Yep, that's been a problem for decades, not just in distributed systems but perhaps especially in distributed systems. I'm practically overjoyed to see things like "Formal methods at Amazon Web Services", because it means at least some kind of bridge between the two exists.
My suspicion, outside of johnparkerg's polarization, is that distributed systems in practice are particularly messy from a formal standpoint, in contrast to non-distributed systems, while in practice you can live with the messiness, if you can reduce it a sufficient number of 9's, which seems to be anathema to theoretical approaches.
For example, the proof of the CAP theorem is irrelevant in practice, specifically because no system I'm aware of makes the strong consistency assumptions that it requires. On the other hand, CAP behavior is definitely a problem, once you reach a certain size.
There is a parallel divide in AI: "neats" vs "scruffies". Neats like systems that are provably perfect and formal, while scruffies do stuff like multiple superposed algorithms with fudge factors in between that are set by a genetic algorithm. Formalists run away screaming but it works "sometimes" where sometimes is the problem domain they are working within.
If FLP says consensus is impossible with one faulty process, and faults happen all the time in practice, how are real systems built with consensus?
Good question. I think the answer is that you don't build large systems using consensus; you bootstrap large systems with very small systems using consensus. The very small systems are reasonably assumed to have no Byzantine faults (i.e. just like you more or less rely on a single database server not to have faults).
All the systems I know of that use consensus are meant to be small, e.g. run on 5 machines or so (and of course the membership is fixed). Google's Chubby, Yahoo's ZooKeeper, and similar systems like doozer and etcd all work like this.
Consensus doesn't "scale" anyway (the latency isn't bearable). If you only have 5 machines, the likelihood of Byzantine faults over a reasonably long time period is low. The main problem you will see is your own software bugs (i.e. not bugs due to faulty CPU, memory, disks, switches, etc.).
Apparently Marc is right about the need for more of this - the answer is that the kind of nasty timing of message losses that can render consensus impossible don't happen, by and large, for very long in practice. It's not necessary to have Byzantine failures to prevent consensus, it's a consequence of the arbitrary network behavior allowed in an asynchronous communications model.
I should add this question to one of my exams and see if my students get it right. I'll be a little grumpy if they don't, but it's a great question. :)
What's an example of "timing of message losses" that would make consensus impossible? I didn't think say Paxos depended on any such assumptions.

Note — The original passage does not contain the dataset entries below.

(* ===== verification/PolicyEngine.v ===== *)
(** * The policy engine

    policy/base/: a policy is a list of terms, each with matches on the
    attributes and on the prefix, actions on the attributes and a decision on
    what happens next.  [applyPolicy] runs a group of prefixes that share one
    attributes object through the terms, splitting the group where prefixes
    decide differently.  The attributes are objects of a store: a term clones an
    object before it changes it only when the object is published.

    [PolicyClasses] are the virtual functions an instance of the engine
    provides; policy/PolicyTerm.cpp provides them for BGP. *)

From stdpp Require Import gmap fin_maps strings.
From S2P Require Import Prelude.

(** The flow control actions (PolicyActionBase.h); the flag asks for a log line. *)
Inductive FlowAction :=
| DenyAction (enableLog : bool)
| AllowAction (enableLog : bool)
| ContinueAction (enableLog : bool)
| LogContinueAction (enableLog : bool)
| GotoAction (term : string).

(** [PolicyMatchBase::Match], [PolicyAttributesActionBase::applyAction] and
    [PolicyTermBase::hasInvalidAttrsPostAction].  An action may change the
    attributes and the action data it is given, and [None] is a failed [CHECK]. *)
Class PolicyClasses (A D MD P M PM Act : Type) := {
  Match : M -> A -> option MD -> bool;
  MatchPrefix : PM -> P -> bool;
  applyAction : Act -> A -> option D -> option (A * option D);
  hasInvalidAttrsPostAction : option D -> option string
}.

Record PolicyTermBase {M PM Act : Type} := mkTerm {
  termName_ : string;
  attributesMatches_ : list M;
  prefixMatches_ : list PM;
  actions_ : list Act;
  termMissFlowControlAction_ : FlowAction;
  termMatchFlowControlAction_ : FlowAction
}.
Arguments PolicyTermBase : clear implicits.
Arguments mkTerm {M PM Act}.

Record PolicyBase {M PM Act : Type} := mkPolicy {
  policyName_ : string;
  policyTerms_ : list (PolicyTermBase M PM Act);
  defaultAllow_ : bool
}.
Arguments PolicyBase : clear implicits.
Arguments mkPolicy {M PM Act}.

Section Engine.
Context {A D MD P M PM Act : Type} `{Countable P} `{C : PolicyClasses A D MD P M PM Act}.
Notation Term := (PolicyTermBase M PM Act).
Notation Policy := (PolicyBase M PM Act).

(** ** The objects and the entry *)

(** The objects in use by address, each with its published flag. *)
Abbreviation Store := (list (bool * A)).

(** [PolicyEntryBase], with the store and the action data it points to. *)
Record PolicyEntryBase := mkEntry {
  processingEntries_ : list (nat * gset P * option string);
  processedEntries_ : gmap P (option nat * string);
  store : Store;
  policyActionData_ : option D;
  policyMatchData_ : option MD
}.

Definition newEntry (st : Store) (attrs : nat) (prefixes : list P) (data : option D)
    (matchData : option MD) : PolicyEntryBase :=
  mkEntry [(attrs, list_to_set prefixes, None)] ∅ st data matchData.

Definition addPrefixesToProcessingEntries (attr : nat) (prefixes : gset P)
    (gotoTerm : option string) (e : PolicyEntryBase) : PolicyEntryBase :=
  mkEntry (processingEntries_ e ++ [(attr, prefixes, gotoTerm)]) (processedEntries_ e) (store e)
    (policyActionData_ e) (policyMatchData_ e).

(** [CHECK]s that no prefix is there already. *)
Definition addPrefixesToProcessedEntries (attr : option nat) (prefixes : gset P)
    (policyName : string) (e : PolicyEntryBase) : option PolicyEntryBase :=
  if decide (prefixes ## dom (processedEntries_ e)) then
    Some (mkEntry (processingEntries_ e)
            (gset_to_gmap (attr, policyName) prefixes ∪ processedEntries_ e) (store e)
            (policyActionData_ e) (policyMatchData_ e))
  else None.

Definition getAndResetProcessingEntries (e : PolicyEntryBase)
    : list (nat * gset P * option string) * PolicyEntryBase :=
  (processingEntries_ e,
   mkEntry [] (processedEntries_ e) (store e) (policyActionData_ e) (policyMatchData_ e)).

Definition defaultReason (policyName : string) (defaultAllow : bool) : string :=
  "Did not match any policy term in " +:+ policyName +:+ ". " +:+
  (if defaultAllow then "Default allowed" else "Default denied").

(** The body of the loop of [completeProcessing]. *)
Definition completeEntry (policyName : string) (defaultAllow : bool)
    (entry : nat * gset P * option string) (e : PolicyEntryBase) : option PolicyEntryBase :=
  let '(attrs, prefixSet, _) := entry in
  addPrefixesToProcessedEntries (if defaultAllow then Some attrs else None) prefixSet
    (defaultReason policyName defaultAllow) e.

Definition completeProcessing (policyName : string) (defaultAllow : bool) (e : PolicyEntryBase)
    : option PolicyEntryBase :=
  let '(entries, e) := getAndResetProcessingEntries e in
  foldr (fun entry k e => e ← completeEntry policyName defaultAllow entry e; k e) Some entries e.

(** ** A term *)

Section Term.
Variable policyName : string.
Variable t : Term.

Definition shownName : string := if decide (termName_ t = "") then "N/A" else termName_ t.

Definition denyReason (suffix : string) : string :=
  "Denied by " +:+ policyName +:+ " term " +:+ shownName +:+
  (if decide (suffix = "") then "" else " " +:+ suffix).
Definition allowReason : string :=
  "Accepted/Modified by " +:+ policyName +:+ " term " +:+ shownName.

Definition applyDenyAction (prefixes : gset P) (reasonSuffix : string) (e : PolicyEntryBase)
    : option PolicyEntryBase :=
  addPrefixesToProcessedEntries None prefixes (denyReason reasonSuffix) e.

Definition applyAllowAction (attr : nat) (prefixes : gset P) (e : PolicyEntryBase)
    : option PolicyEntryBase :=
  addPrefixesToProcessedEntries (Some attr) prefixes allowReason e.

Definition applyActionsOnMiss (attr : nat) (prefixes : gset P) (e : PolicyEntryBase)
    : option PolicyEntryBase :=
  match termMissFlowControlAction_ t with
  | DenyAction _ => applyDenyAction prefixes "" e
  | AllowAction _ => applyAllowAction attr prefixes e
  | _ => Some (addPrefixesToProcessingEntries attr prefixes None e)
  end.

(** [PolicyTerm::copyAttr]: clones a published object. *)
Definition copyAttr (attr : nat) (e : PolicyEntryBase) : option (nat * PolicyEntryBase) :=
  '(published, a) ← store e !! attr;
  Some (if published : bool
        then (length (store e), mkEntry (processingEntries_ e) (processedEntries_ e)
                                  (store e ++ [(false, a)]) (policyActionData_ e)
                                  (policyMatchData_ e))
        else (attr, e)).

(** Changes an object in place; [None] if it is published. *)
Definition modifyAttr (act : Act) (attr : nat) (e : PolicyEntryBase) : option PolicyEntryBase :=
  '(published, a) ← store e !! attr;
  if published : bool then None
  else
  '(a, data) ← applyAction act a (policyActionData_ e);
  Some (mkEntry (processingEntries_ e) (processedEntries_ e) (<[attr := (false, a)]> (store e))
          data (policyMatchData_ e)).

Definition getMatchGotoTerm : string :=
  match termMatchFlowControlAction_ t with GotoAction n => n | _ => "" end.

Definition applyActions (attr : nat) (prefixes : gset P) (e : PolicyEntryBase)
    : option PolicyEntryBase :=
  match termMatchFlowControlAction_ t with
  | DenyAction _ => applyDenyAction prefixes "" e
  | flow =>
      '(attr, e) ← (match actions_ t with
                     | [] => Some (attr, e)
                     | acts =>
                         '(attr, e) ← copyAttr attr e;
                         e ← foldr (fun act k e => e ← modifyAttr act attr e; k e) Some acts e;
                         Some (attr, e)
                     end);
      match hasInvalidAttrsPostAction (policyActionData_ e) with
      | Some reason => applyDenyAction prefixes reason e
      | None =>
          match flow with
          | AllowAction _ => applyAllowAction attr prefixes e
          | GotoAction _ =>
              Some (addPrefixesToProcessingEntries attr prefixes (Some getMatchGotoTerm) e)
          | _ => Some (addPrefixesToProcessingEntries attr prefixes None e)
          end
      end
  end.

Definition matchesAttrs (a : A) (matchData : option MD) : bool :=
  forallb (fun m => Match m a matchData) (attributesMatches_ t).
Definition matchesPrefix (p : P) : bool := forallb (fun m => MatchPrefix m p) (prefixMatches_ t).

Definition applyPerPrefixMatches (attr : nat) (prefixes : gset P) (e : PolicyEntryBase)
    : option PolicyEntryBase :=
  let matched := filter (fun p => matchesPrefix p = true) prefixes in
  let unmatched := filter (fun p => matchesPrefix p = false) prefixes in
  e ← (if decide (unmatched = ∅) then Some e else applyActionsOnMiss attr unmatched e);
  if decide (matched = ∅) then Some e else applyActions attr matched e.

(** A group that has to jump to another term. *)
Definition skips (gotoTerm : option string) : bool :=
  match gotoTerm with Some n => negb (bool_decide (n = termName_ t)) | None => false end.

(** The body of the loop of [applyTerm]. *)
Definition applyTermTo (entry : nat * gset P * option string) (e : PolicyEntryBase)
    : option PolicyEntryBase :=
  let '(attrs, prefixSet, gotoTerm) := entry in
  if skips gotoTerm then
    Some (addPrefixesToProcessingEntries attrs prefixSet gotoTerm e)
  else
  '(_, a) ← store e !! attrs;
  if negb (matchesAttrs a (policyMatchData_ e)) then applyActionsOnMiss attrs prefixSet e
  else
  match prefixMatches_ t with
  | [] => applyActions attrs prefixSet e
  | _ => applyPerPrefixMatches attrs prefixSet e
  end.

Definition applyTerm (e : PolicyEntryBase) : option PolicyEntryBase :=
  let '(processingEntries, e) := getAndResetProcessingEntries e in
  foldr (fun entry k e => e ← applyTermTo entry e; k e) Some processingEntries e.
End Term.

(** ** A policy *)

Fixpoint applyTerms (policyName : string) (terms : list Term) (e : PolicyEntryBase)
    : option PolicyEntryBase :=
  match terms with
  | [] => Some e
  | t :: terms =>
      e ← applyTerm policyName t e;
      match processingEntries_ e with
      | [] => Some e
      | _ => applyTerms policyName terms e
      end
  end.

(** The verdicts, the objects afterwards and the action data. *)
Definition applyPolicy (policy : Policy) (st : Store) (attrs : nat) (prefixes : list P)
    (data : option D) (matchData : option MD)
    : option (gmap P (option nat * string) * Store * option D) :=
  e ← applyTerms (policyName_ policy) (policyTerms_ policy) (newEntry st attrs prefixes data matchData);
  e ← completeProcessing (policyName_ policy) (defaultAllow_ policy) e;
  Some (processedEntries_ e, store e, policyActionData_ e).

(** ** Validation of a policy *)

Inductive PolicyError := InvalidArgument | LogicError | OutOfRange | BgpErr | CheckFailed.

Fixpoint validateTerms (terms : list Term) (visited gotos : gset string)
    : result PolicyError unit :=
  match terms with
  | [] => if decide (gotos = ∅) then Ok tt else Throw OutOfRange
  | t :: terms =>
      let name := termName_ t in
      let gotos := gotos ∖ {[name]} in
      if decide (name <> "" /\ name ∈ visited) then Throw InvalidArgument
      else
      let visited := if decide (name = "") then visited else {[name]} ∪ visited in
      let goto := getMatchGotoTerm t in
      if decide (goto = "") then validateTerms terms visited gotos
      else if decide (goto ∈ visited) then Throw LogicError
      else validateTerms terms visited ({[goto]} ∪ gotos)
  end.

Definition validatePolicyTerms (policy : Policy) : result PolicyError unit :=
  validateTerms (policyTerms_ policy) ∅ ∅.
End Engine.
Arguments PolicyEntryBase A D MD P {_ _} : assert.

I suppose you can mathematically construct some kind of non-total message loss such that Paxos would never make progress. But that kind of message loss won't persist forever in a real system... it would basically be message loss with knowledge of the algorithm?

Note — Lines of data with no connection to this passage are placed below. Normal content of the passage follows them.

(* ===== verification/PolicyEngineSpec.v ===== *)
(** * The policy engine: what a policy decides

    The engine of PolicyEngine.v works on groups of prefixes and on objects of a
    store.  [evalPolicy] is what a policy means for one prefix and the value of
    its attributes: no store, no groups.  The theorems relate the two, show that
    every prefix of a group gets exactly one verdict, and that the jumps of a
    validated policy go forward to the one term they name. *)

From stdpp Require Import gmap fin_maps strings.
From S2P Require Import Prelude PolicyEngine.

Local Open Scope nat_scope.

Section Spec.
Context {A D MD P M PM Act : Type} `{Countable P} `{C : PolicyClasses A D MD P M PM Act}.
Notation Term := (PolicyTermBase M PM Act).
Notation Policy := (PolicyBase M PM Act).
Notation Entry := (PolicyEntryBase A D MD P).
Notation Store := (list (bool * A)).

(** ** The meaning of a policy for one prefix *)

Inductive Step :=
| Decided (verdict : option A) (reason : string) (data : option D)
| Pending (goto : option string) (a : A) (data : option D).

Fixpoint runActions (acts : list Act) (a : A) (data : option D) : option (A * option D) :=
  match acts with
  | [] => Some (a, data)
  | act :: acts => '(a, data) ← applyAction act a data; runActions acts a data
  end.

Section OneTerm.
Variable policyName : string.
Variable t : Term.

Definition evalMiss (a : A) (data : option D) : Step :=
  match termMissFlowControlAction_ t with
  | DenyAction _ => Decided None (denyReason policyName t "") data
  | AllowAction _ => Decided (Some a) (allowReason policyName t) data
  | _ => Pending None a data
  end.

Definition evalHit (a : A) (data : option D) : option Step :=
  match termMatchFlowControlAction_ t with
  | DenyAction _ => Some (Decided None (denyReason policyName t "") data)
  | flow =>
      '(a, data) ← runActions (actions_ t) a data;
      Some (match hasInvalidAttrsPostAction data with
            | Some reason => Decided None (denyReason policyName t reason) data
            | None =>
                match flow with
                | AllowAction _ => Decided (Some a) (allowReason policyName t) data
                | GotoAction n => Pending (Some n) a data
                | _ => Pending None a data
                end
            end)
  end.

Definition evalTerm (md : option MD) (p : P) (goto : option string) (a : A) (data : option D)
    : option Step :=
  if skips t goto then Some (Pending goto a data)
  else if matchesAttrs t a md && matchesPrefix t p then evalHit a data
  else Some (evalMiss a data).
End OneTerm.

Fixpoint evalTerms (policyName : string) (md : option MD) (p : P) (terms : list Term)
    (goto : option string) (a : A) (data : option D) : option Step :=
  match terms with
  | [] => Some (Pending goto a data)
  | t :: terms =>
      s ← evalTerm policyName t md p goto a data;
      match s with
      | Decided _ _ _ => Some s
      | Pending goto a data => evalTerms policyName md p terms goto a data
      end
  end.

(** The attributes the prefix is accepted with, or [None]; why; the action data. *)
Definition evalPolicy (policy : Policy) (md : option MD) (p : P) (a : A) (data : option D)
    : option (option A * string * option D) :=
  s ← evalTerms (policyName_ policy) md p (policyTerms_ policy) None a data;
  Some (match s with
        | Decided v r data => (v, r, data)
        | Pending _ a data =>
            ((if defaultAllow_ policy then Some a else None),
             defaultReason (policyName_ policy) (defaultAllow_ policy), data)
        end).
Lemma lbwAction_project mask type scheme id lbw p d :
  mask mExtCommunities = true ->
  applyLbwAction type scheme id lbw (project mask p) d =
  projectOutcome mask (applyLbwAction type scheme id lbw p d).
Proof.
  intros Hb. destruct type; cbn [applyLbwAction]; try by apply encodeInto_project.
  all: autorewrite with project; try done.
  - destruct (linkBandwidthBps lbw); [|done]. cbn [mbind option_bind fst snd]. by autorewrite with project.
  - destruct (originalAsnLbw lbw) as [[asn v]|]; [|by autorewrite with project].
    autorewrite with project. destruct (zeroOrMissing _); [done|].
    destruct scheme; [|done]. cbn [mbind option_bind fst snd]. destruct (getNonTransitiveRawLbwValue _); [|done]. cbn [mbind option_bind fst snd].
    destruct (decodeValues _ _); [|done]. cbn [mbind option_bind fst snd]. by autorewrite with project.
  - destruct (aggregateReceivedUcmpWeight lbw); simpl; by autorewrite with project.
  - destruct (aggregateReceivedUcmpWeight lbw); [|by autorewrite with project].
    destruct (f32_eqb _ _); [by autorewrite with project|].
    destruct scheme; [|done]. destruct id; [|done]. cbn [mbind option_bind fst snd].
    destruct (to_unsigned _ _); [|done]. cbn [mbind option_bind fst snd]. destruct (encodeValue _ _ _ _); [|done]. cbn [mbind option_bind fst snd].
    by autorewrite with project.
  - destruct (currentRawLbw (originalAsnLbw lbw) p) as [p' cur]. cbn [mbind option_bind fst snd].
    destruct (match cur with Some _ => _ | None => _ end); [|done]. cbn [mbind option_bind fst snd].
    by autorewrite with project.
Qed.

(** Setters of one field commute with the projection that keeps the field. *)
Ltac project_setter :=
  let Hb := fresh in intros Hb;
  unfold setAsPath, setCommunities, setLocalPref, setOrigin, setMed, setWeight, setNexthop,
    setBackupAddr, mapAttrs, project, pf_getMed; simpl; by rewrite ?Hb.

Lemma setAsPath_project mask v p :
  mask mAsPath = true -> setAsPath v (project mask p) = project mask (setAsPath v p).
Proof. project_setter. Qed.
Lemma setCommunities_project mask v p :
  mask mCommunities = true -> setCommunities v (project mask p) = project mask (setCommunities v p).
Proof. project_setter. Qed.
Lemma setLocalPref_project mask v p :
  mask mLocalPref = true -> setLocalPref v (project mask p) = project mask (setLocalPref v p).
Proof. project_setter. Qed.
Lemma setOrigin_project mask v p :
  mask mOrigin = true -> setOrigin v (project mask p) = project mask (setOrigin v p).
Proof. project_setter. Qed.
Lemma setNexthop_project mask v p :
  mask mNexthop = true -> setNexthop v (project mask p) = project mask (setNexthop v p).
Proof. project_setter. Qed.
Lemma setBackupAddr_project mask v p :
  mask mBackupAddr = true -> setBackupAddr v (project mask p) = project mask (setBackupAddr v p).
Proof. project_setter. Qed.
Lemma setMed_project mask v p :
  mask mMed = true -> setMed v (project mask p) = project mask (setMed v p).
Proof. project_setter. Qed.
Lemma setWeight_project mask v p :
  mask mWeight = true -> setWeight v (project mask p) = project mask (setWeight v p).
Proof. project_setter. Qed.
Lemma getAsPath_project mask p :
  mask mAsPath = true -> getAsPath (project mask p) = getAsPath p.
Proof. intros Hb. unfold getAsPath. simpl. by rewrite Hb. Qed.
Lemma getCommunities_project mask p :
  mask mCommunities = true -> getCommunities (project mask p) = getCommunities p.
Proof. intros Hb. unfold getCommunities. simpl. by rewrite Hb. Qed.
#[local] Hint Rewrite setAsPath_project setCommunities_project setLocalPref_project
  setOrigin_project setNexthop_project setBackupAddr_project setMed_project setWeight_project
  getAsPath_project getCommunities_project using done : project.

Etc... In practice randomized backoffs when this happens causes it to converge extremely fast, but the exact right situation COULD cause it to delay forever. Don't lose sleep over it though.
Yeah that is basically what I was imagining, but there's no failure condition that matches that in reality. You might get unlucky and fail to converge for 10 iterations, but not for say 10,000.

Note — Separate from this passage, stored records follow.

(** The part of [processRibWithdraw] on the entry. *)
Definition withdrawEntry (pp : PrefixPathId) (t : OutTables) : OutTables :=
  match ribOut_ t !! pp with
  | Some e =>
      match preOut e with
      | None => t
      | Some _ =>
          let e := setPostOutPolicy "" (setPreOut None e) in
          let t := set_preOutCount (decrementPrefixCount (isV4 pp.1.1)) t in
          tryDeleteRibOutEntry pp (tryInsertWithdrawal pp e t)
      end
  | None => t
  end.

(** ** The Adj-RIB-Out *)

Record AdjRibOut := mkAdjRibOut {
  tables : OutTables;
  deferredUpdates_ : gmap CIDRNetwork RibOutAnnouncementEntry;
  newDeferredPrefixes_ : list CIDRNetwork;
  (** by expiry, the earliest first *)
  outDelayPQ_ : list (Z * list CIDRNetwork);
  egressEoRsSent_ : bool;
  egressEoRPendingV4 : bool;
  egressEoRPendingV6 : bool;
  rrDumpInProgress_ : bool;
  lastSeenRibVersion_ : Z;
  adjRibOutQueue_ : list OutMessage
}.

Definition set_tables (t : OutTables) (a : AdjRibOut) : AdjRibOut :=
  mkAdjRibOut t (deferredUpdates_ a) (newDeferredPrefixes_ a) (outDelayPQ_ a) (egressEoRsSent_ a)
    (egressEoRPendingV4 a) (egressEoRPendingV6 a) (rrDumpInProgress_ a) (lastSeenRibVersion_ a)
    (adjRibOutQueue_ a).
Definition set_deferred (d : gmap CIDRNetwork RibOutAnnouncementEntry) (a : AdjRibOut) : AdjRibOut :=
  mkAdjRibOut (tables a) d (newDeferredPrefixes_ a) (outDelayPQ_ a) (egressEoRsSent_ a)
    (egressEoRPendingV4 a) (egressEoRPendingV6 a) (rrDumpInProgress_ a) (lastSeenRibVersion_ a)
    (adjRibOutQueue_ a).
Definition set_outDelay (new : list CIDRNetwork) (pq : list (Z * list CIDRNetwork)) (a : AdjRibOut)
    : AdjRibOut :=
  mkAdjRibOut (tables a) (deferredUpdates_ a) new pq (egressEoRsSent_ a)
    (egressEoRPendingV4 a) (egressEoRPendingV6 a) (rrDumpInProgress_ a) (lastSeenRibVersion_ a)
    (adjRibOutQueue_ a).
Definition setEgressEoRsPending (v4Pending v6Pending : bool) (a : AdjRibOut) : AdjRibOut :=
  mkAdjRibOut (tables a) (deferredUpdates_ a) (newDeferredPrefixes_ a) (outDelayPQ_ a)
    (egressEoRsSent_ a) v4Pending v6Pending (rrDumpInProgress_ a) (lastSeenRibVersion_ a)
    (adjRibOutQueue_ a).
Definition set_rrDump (b : bool) (a : AdjRibOut) : AdjRibOut :=
  mkAdjRibOut (tables a) (deferredUpdates_ a) (newDeferredPrefixes_ a) (outDelayPQ_ a)
    (egressEoRsSent_ a) (egressEoRPendingV4 a) (egressEoRPendingV6 a) b (lastSeenRibVersion_ a)
    (adjRibOutQueue_ a).
(** The greatest version the peer has consumed. *)
Definition setLastSeenRibVersion (v : Z) (a : AdjRibOut) : AdjRibOut :=
  mkAdjRibOut (tables a) (deferredUpdates_ a) (newDeferredPrefixes_ a) (outDelayPQ_ a)
    (egressEoRsSent_ a) (egressEoRPendingV4 a) (egressEoRPendingV6 a) (rrDumpInProgress_ a)
    (if lastSeenRibVersion_ a <? v then v else lastSeenRibVersion_ a) (adjRibOutQueue_ a).
Definition pushMessage (m : OutMessage) (a : AdjRibOut) : AdjRibOut :=
  mkAdjRibOut (tables a) (deferredUpdates_ a) (newDeferredPrefixes_ a) (outDelayPQ_ a)
    (egressEoRsSent_ a) (egressEoRPendingV4 a) (egressEoRPendingV6 a) (rrDumpInProgress_ a)
    (lastSeenRibVersion_ a) (adjRibOutQueue_ a ++ [m]).

Definition announceEntry (others : Z) (update : RibOutAnnouncementEntry) (a : AdjRibOut)
    : option AdjRibOut :=
  t ← processRibAnnouncedEntry (rrDumpInProgress_ a) others update (tables a);
  Some (set_tables t a).

Definition processRibWithdraw (prefix : CIDRNetwork) (pathId : Z) (a : AdjRibOut) : AdjRibOut :=
  if negb (afiNegotiated prefix) then a
  else
  let a := set_deferred (delete prefix (deferredUpdates_ a)) a in
  set_tables (withdrawEntry (prefix, pathId) (tables a)) a.

(** [handleImplicitWithdrawal]; the other callers of [processRibWithdraw] take the
    path id in the same way. *)
Definition handleImplicitWithdrawal (prefix : CIDRNetwork) (nextHop : IPAddress) (a : AdjRibOut)
    : AdjRibOut :=
  let '(pathId, g) := getPathId prefix nextHop (pathIdGenerator_ (tables a)) in
  processRibWithdraw prefix pathId (set_tables (set_pathIds g (tables a)) a).

(** ** Out-delay *)

(** Whether the update is deferred, and whether its prefix is a new one. *)
Definition processOutDelay (now : Z) (update : RibOutAnnouncementEntry) (a : AdjRibOut)
    : (bool * bool) * AdjRibOut :=
  if outDelay_ session =? 0 then ((false, false), a)
  else match deferredUpdates_ a !! out_prefix update with
       | Some _ => ((true, false), set_deferred (<[out_prefix update := update]> (deferredUpdates_ a)) a)
       | None =>
           if (now - out_installTimeStamp update - outDelay_ session <=? 0) ||
              out_newlyInstalledInLocalRib update
           then ((true, true), set_deferred (<[out_prefix update := update]> (deferredUpdates_ a)) a)
           else ((false, false), a)
       end.

Fixpoint insertDelay (x : Z * list CIDRNetwork) (pq : list (Z * list CIDRNetwork)) :=
  match pq with
  | [] => [x]
  | y :: pq' => if x.1 <? y.1 then x :: pq else y :: insertDelay x pq'
  end.

Definition scheduleOutDelayTimer (now : Z) (a : AdjRibOut) : AdjRibOut :=
  match newDeferredPrefixes_ a with
  | [] => a
  | new => set_outDelay [] (insertDelay (now + outDelay_ session, new) (outDelayPQ_ a)) a
  end.

(** The deferred prefixes of one expired entry. *)
Fixpoint processDeferred (others : Z) (prefixes : list CIDRNetwork) (a : AdjRibOut) : option AdjRibOut :=
  match prefixes with
  | [] => Some a
  | pfx :: prefixes =>
      match deferredUpdates_ a !! pfx with
      | None => processDeferred others prefixes a
      | Some update =>
          a ← announceEntry others update a;
          processDeferred others prefixes (set_deferred (delete pfx (deferredUpdates_ a)) a)
      end
  end.

Definition kMsgBatchSizeToYield : nat := 10.

(** [budget] entries are left of the batch. *)
Fixpoint expireDelays (budget : nat) (now others : Z) (a : AdjRibOut) : option AdjRibOut :=
  match budget, outDelayPQ_ a with
  | S budget, (expiry, prefixes) :: rest =>
      if now <? expiry then Some a
      else
      a ← processDeferred others prefixes a;
      expireDelays budget now others (set_outDelay (newDeferredPrefixes_ a) rest a)
  | _, _ => Some a
  end.
Definition programOutDelayTimer := expireDelays kMsgBatchSizeToYield.

(** ** Messages from the RIB *)

Definition handleRibAnnouncedEntry (now others : Z) (initialDump : bool)
    (entry : RibOutAnnouncementEntry) (a : AdjRibOut) : option AdjRibOut :=
  if negb (afiNegotiated (out_prefix entry)) then Some a
  else if negb (canAnnounceEntry entry)
  then Some (handleImplicitWithdrawal (out_prefix entry) (pf_nexthop (out_attrs entry)) a)
  else
  let '((outDelay, newEntryDeferred), a) :=
    if initialDump then ((false, false), a) else processOutDelay now entry a in
  a ← (if negb outDelay then announceEntry others entry a
       else Some (if newEntryDeferred
                  then set_outDelay (newDeferredPrefixes_ a ++ [out_prefix entry]) (outDelayPQ_ a) a
                  else a));
  Some (setLastSeenRibVersion (out_ribVersion entry) a).

Fixpoint handleRibAnnouncedEntries (now others : Z) (initialDump : bool)
    (entries : list RibOutAnnouncementEntry) (a : AdjRibOut) : option AdjRibOut :=
  match entries with
  | [] => Some a
  | e :: entries =>
      a ← handleRibAnnouncedEntry now others initialDump e a;
      handleRibAnnouncedEntries now others initialDump entries a
  end.

Record RibOutAnnouncement := mkRibOutAnnouncement {
  ann_entries : list RibOutAnnouncementEntry;
  ann_addPathEntries : list RibOutAnnouncementEntry;
  ann_sendWithEoR : bool;
  ann_initialDump : bool;
  ann_routeRefreshAfi : option Z
}.

Definition markEgressEoRsPendingFor (m : RibOutAnnouncement) (a : AdjRibOut) : AdjRibOut :=
  let v4 := isAfiIpv4Negotiated_ session in
  let v6 := isAfiIpv6Negotiated_ session in
  if negb (ann_sendWithEoR m) then a
  else if bool_decide (ann_routeRefreshAfi m = Some AFI_IPv4)
  then setEgressEoRsPending v4 (egressEoRPendingV6 a) a
  else if bool_decide (ann_routeRefreshAfi m = Some AFI_IPv6)
  then setEgressEoRsPending (egressEoRPendingV4 a) v6 a
  else setEgressEoRsPending v4 v6 a.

It is sort of Byzantine in that the "system" is inserting very specific message losses with knowledge of the algorithm.
I think this is just a reflection of the gap between academia and the real world. One could argue that the problem is the lack of a 'trial and error' philosophy in 'theory and practice' or that scientists couldn't possibly develop so much if they were bothered with the real world.
I believe the true problem lies in our need to categorize people as either scientists and theoretical engineers or down-to-earth engineers, which only polarizes the spectrum.
FLP/CAP merely illustrates the fundamental trade-off between "safety/consistency" and "liveliness/availability" of distributed systems.
There is a spectrum of design choices between strong consistency with best effort availability and best effort everything that make sense to many practical use cases.
I think the middle ground between theory and practice has gaps in most areas of expertise. The problem may be that to create good content in those gaps one needs to have accomplished a certain level of skill in both areas, theory and practise. Very few people get around to actually step aside from their daily work (which usually is pure theory or pure practise) to achieve something on the other end, though.
I would add a ninth fallacy to the eight: CPU is free. This is effectively true on desktops and possibly on servers if task priorities are used, but on mobile devices including laptops CPU eats battery life.
My suspicion, outside of johnparkerg's polarization, is that distributed systems in practice are particularly messy from a formal standpoint, in contrast to non-distributed systems, while in practice you can live with the messiness, if you can reduce it a sufficient number of 9's, which seems to be anathema to theoretical approaches.
For example, the proof of the CAP theorem is irrelevant in practice, specifically because no system I'm aware of makes the strong consistency assumptions that it requires. On the other hand, CAP behavior is definitely a problem, once you reach a certain size.